I'm having issues with Kafka and Storm. I'm not sure at this point if it's a problem with the KafkaSpout config I am setting up, or if I am not ACKing properly or what.
I en-queued 50 items onto my Kafka Topic, but my spout has emitted over 1300 (and counting) tuples. Also, the Spout reports that almost all have "failed." The topology is actually not failing, it's writing to a database successfully, but I just don't know why it is apparently replaying everything so much (if that's what it's doing)
The big question is:
Why is it emitting so many tuples when I only passed 50 to Kafka?

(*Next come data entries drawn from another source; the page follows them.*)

(** * sbpl_interface: the MoveIt environment of the lattice planner

    A shallow embedding of [environment_chain3d_moveit.cpp]: the motion
    validity check ([getJointDistanceIntegerMax],
    [interpolateAndCollisionCheck]), the shortcutter ([attemptShortcut]),
    trajectory reconstruction ([populateTrajectoryFromStateIDSequence]), the
    end-effector heuristic ([getEndEffectorHeuristic]) and the request setup
    ([setupForMotionPlan]).

    C++ [int] and [unsigned int] are integers of [Z] with their range written
    out, [double] is IEEE-754 binary64 in the executable specification of the
    standard library ([spec_float]), a [std::vector] is a [list].  What the
    language leaves undefined (an index outside a vector, a [double] that
    does not fit the [int] it is converted to, signed overflow) is a [Fault];
    the one unbounded loop runs on fuel.  The robot model, the collision
    checker and the kinematics are collaborators behind an interface. *)

From Stdlib Require Import String.
From Stdlib Require Import ZArith List Bool Lia.
From Stdlib Require Import Floats.SpecFloat.
Import ListNotations.
Open Scope Z_scope.

(** ** Results of a run *)

Inductive fault : Type :=
| OutOfBounds        (* operator[], front() or back() outside the vector *)
| NotRepresentable   (* floating-integral conversion outside the range of int *)
| Overflow           (* signed integer overflow *)
| NullPointer        (* a member pointer used before the setup assigned it *)
| AssertionFailed.   (* assert(...) *)

Inductive res (A : Type) : Type :=
| Ret (a : A)
| Fault (f : fault)
| Timeout.           (* the fuel of [while (1)] ran out *)

Arguments Ret {A} a.
Arguments Fault {A} f.
Arguments Timeout {A}.

Definition bind {A B : Type} (m : res A) (k : A -> res B) : res B :=
  match m with
  | Ret a => k a
  | Fault f => Fault f
  | Timeout => Timeout
  end.

Declare Scope res_scope.
Delimit Scope res_scope with res.
Notation "x <- m ;; k" := (bind m (fun x => k))
  (at level 61, m at next level, right associativity) : res_scope.
Notation "' p <- m ;; k" := (bind m (fun x => let p := x in k))
  (at level 61, p pattern, m at next level, right associativity) : res_scope.
Open Scope res_scope.

(** ** Machine integers *)

Definition INT_MAX : Z := 2147483647.
Definition INT_MIN : Z := -2147483648.
Definition UINT_MOD : Z := 4294967296.

Definition in_int (z : Z) : bool := (INT_MIN <=? z) && (z <=? INT_MAX).

(** [unsigned int] arithmetic is modulo 2^32. *)
Definition u32 (z : Z) : Z := z mod UINT_MOD.

(** The cast [(int) v.size()] keeps the low 32 bits, read as signed. *)
Definition to_int (z : Z) : Z :=
  let r := z mod UINT_MOD in if r <=? INT_MAX then r else r - UINT_MOD.

(** The result of a signed operation: overflow is undefined. *)
Definition int_arith (z : Z) : res Z :=
  if in_int z then Ret z else Fault Overflow.

Definition deref {A : Type} (p : option A) : res A :=
  match p with
  | Some a => Ret a
  | None => Fault NullPointer
  end.

(** [v[i]] for an index already converted to [Z]. *)
Definition index {A : Type} (v : list A) (i : Z) : res A :=
  if (0 <=? i) && (i <? Z.of_nat (length v)) then
    match nth_error v (Z.to_nat i) with
    | Some a => Ret a
    | None => Fault OutOfBounds
    end
  else Fault OutOfBounds.

Definition front {A : Type} (v : list A) : res A :=
  match v with
  | [] => Fault OutOfBounds
  | a :: _ => Ret a
  end.

Fixpoint back {A : Type} (v : list A) : res A :=
  match v with
  | [] => Fault OutOfBounds
  | [a] => Ret a
  | _ :: w => back w
  end.

(** ** Doubles *)

Definition prec : Z := 53.
Definition emax : Z := 1024.

Definition double : Type := spec_float.

Definition dadd : double -> double -> double := SFadd prec emax.
Definition dsub : double -> double -> double := SFsub prec emax.
Definition dmul : double -> double -> double := SFmul prec emax.
Definition ddiv : double -> double -> double := SFdiv prec emax.
Definition dsqrt : double -> double := SFsqrt prec emax.
Definition fabs : double -> double := SFabs.

(** The double of value [m * 2^e], rounded to nearest even. *)
Definition dbl (m e : Z) : double := binary_normalize prec emax m e false.

(** [static_cast<double>(i)] for an [int] (exact: an int has 32 bits). *)
Definition double_of_int (z : Z) : double := dbl z 0.

(** The integer part of a finite double, towards zero. *)
Definition trunc_Z (x : double) : option Z :=
  match x with
  | S754_zero _ => Some 0
  | S754_finite s m e => Some (cond_Zopp s (Z.shiftl (Zpos m) e))
  | S754_infinity _ | S754_nan => None
  end.

(** The conversion of a double to [int]: the value truncated, undefined when
    the truncated value is not an [int]. *)
Definition int_of_double (x : double) : res Z :=
  match trunc_Z x with
  | Some z => if in_int z then Ret z else Fault NotRepresentable
  | None => Fault NotRepresentable
  end.

(** [floor]: the largest integral double not above [x]. *)
Definition floor (x : double) : double :=
  match x with
  | S754_finite s m e =>
      if 0 <=? e then x
      else binary_normalize prec emax
             (Z.shiftl (cond_Zopp s (Zpos m)) e) 0 s
  | _ => x
  end.

Definition dltb : double -> double -> bool := SFltb.

(** ** Data *)

(** [trajectory_msgs::JointTrajectoryPoint]; a default-constructed point has
    empty vectors and a zero duration. *)
Record JointTrajectoryPoint : Type := {
  positions : list double;
  velocities : list double;
  accelerations : list double;
  effort : list double;
  time_from_start : Z * Z
}.

(** [trajectory_msgs::JointTrajectory], without its header. *)
Record JointTrajectory : Type := {
  joint_names : list string;
  points : list JointTrajectoryPoint
}.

Here is how I am setting up the topology and the KafkaSpout
public static void main(String[] args) {
try {
String databaseServerIP = "";
String kafkaZookeepers = "";
String kafkaTopicName = "";
int numWorkers = 1;
int numAckers = 1;
int numSpouts = 1;
int numBolts = 1;
int messageTimeOut = 10;
String topologyName = "";
if (args == null || args[0].isEmpty()) {
System.out.println("Args cannot be null or empty. Exiting");
return;
} else {
if (args.length == 8) {
for (String arg : args) {
if (arg == null) {
System.out.println("Parameters cannot be null. Exiting");
return;
}
}
databaseServerIP = args[0];
kafkaZookeepers = args[1];
kafkaTopicName = args[2];
numWorkers = Integer.valueOf(args[3]);
numAckers = Integer.valueOf(args[4]);
numSpouts = Integer.valueOf(args[5]);
numBolts = Integer.valueOf(args[6]);
topologyName = args[7];
} else {
System.out.println("Bad parameters: found " + args.length + ", required = 8");
return;
}
}
Config conf = new Config();
conf.setNumWorkers(numWorkers);
conf.setNumAckers(numAckers);
conf.setMessageTimeoutSecs(messageTimeOut);
conf.put("databaseServerIP", databaseServerIP);
conf.put("kafkaZookeepers", kafkaZookeepers);
conf.put("kafkaTopicName", kafkaTopicName);
/**
* Now would put kafkaSpout instance below instead of TemplateSpout()
*/
TopologyBuilder builder = new TopologyBuilder();
builder.setSpout(topologyName + "-flatItems-from-kafka-spout", getKafkaSpout(kafkaZookeepers, kafkaTopicName), numSpouts);
builder.setBolt(topologyName + "-flatItem-Writer-Bolt", new ItemWriterBolt(), numBolts).shuffleGrouping(topologyName + "-flatItems-from-kafka-spout");
StormTopology topology = builder.createTopology();
StormSubmitter.submitTopology(topologyName, conf, topology);
} catch (Exception e) {
System.out.println("There was a problem starting the topology. Check parameters.");
e.printStackTrace();
}
}
private static KafkaSpout getKafkaSpout(String zkHosts, String topic) throws Exception {
//String topic = "FLAT-ITEMS";
String zkNode = "/" + topic + "-subscriber-pipeline";
String zkSpoutId = topic + "subscriberpipeline";
KafkaTopicInZkCreator.createTopic(topic, zkHosts);
SpoutConfig spoutConfig = new SpoutConfig(new ZkHosts(zkHosts), topic, zkNode, zkSpoutId);
spoutConfig.startOffsetTime = kafka.api.OffsetRequest.LatestTime();
// spoutConfig.useStartOffsetTimeIfOffsetOutOfRange = true;
//spoutConfig.startOffsetTime = System.currentTimeMillis();
spoutConfig.scheme = new SchemeAsMultiScheme(new StringScheme());
return new KafkaSpout(spoutConfig);
}
and here is the creation of the topic in case that matters
public static void createTopic(String topicName, String zookeeperHosts) throws Exception {
ZkClient zkClient = null;
ZkUtils zkUtils = null;
try {
int sessionTimeOutInMs = 15 * 1000; // 15 secs
int connectionTimeOutInMs = 10 * 1000; // 10 secs
zkClient = new ZkClient(zookeeperHosts, sessionTimeOutInMs, connectionTimeOutInMs, ZKStringSerializer$.MODULE$);
zkUtils = new ZkUtils(zkClient, new ZkConnection(zookeeperHosts), false);
int noOfPartitions = 1;
int noOfReplication = 1;
Properties topicConfiguration = new Properties();
boolean topicExists = AdminUtils.topicExists(zkUtils, topicName);
if (!topicExists) {
AdminUtils.createTopic(zkUtils, topicName, noOfPartitions, noOfReplication, topicConfiguration, RackAwareMode.Disabled$.MODULE$);
}
} catch (Exception ex) {
ex.printStackTrace();
} finally {
if (zkClient != null) {
zkClient.close();
}
}
}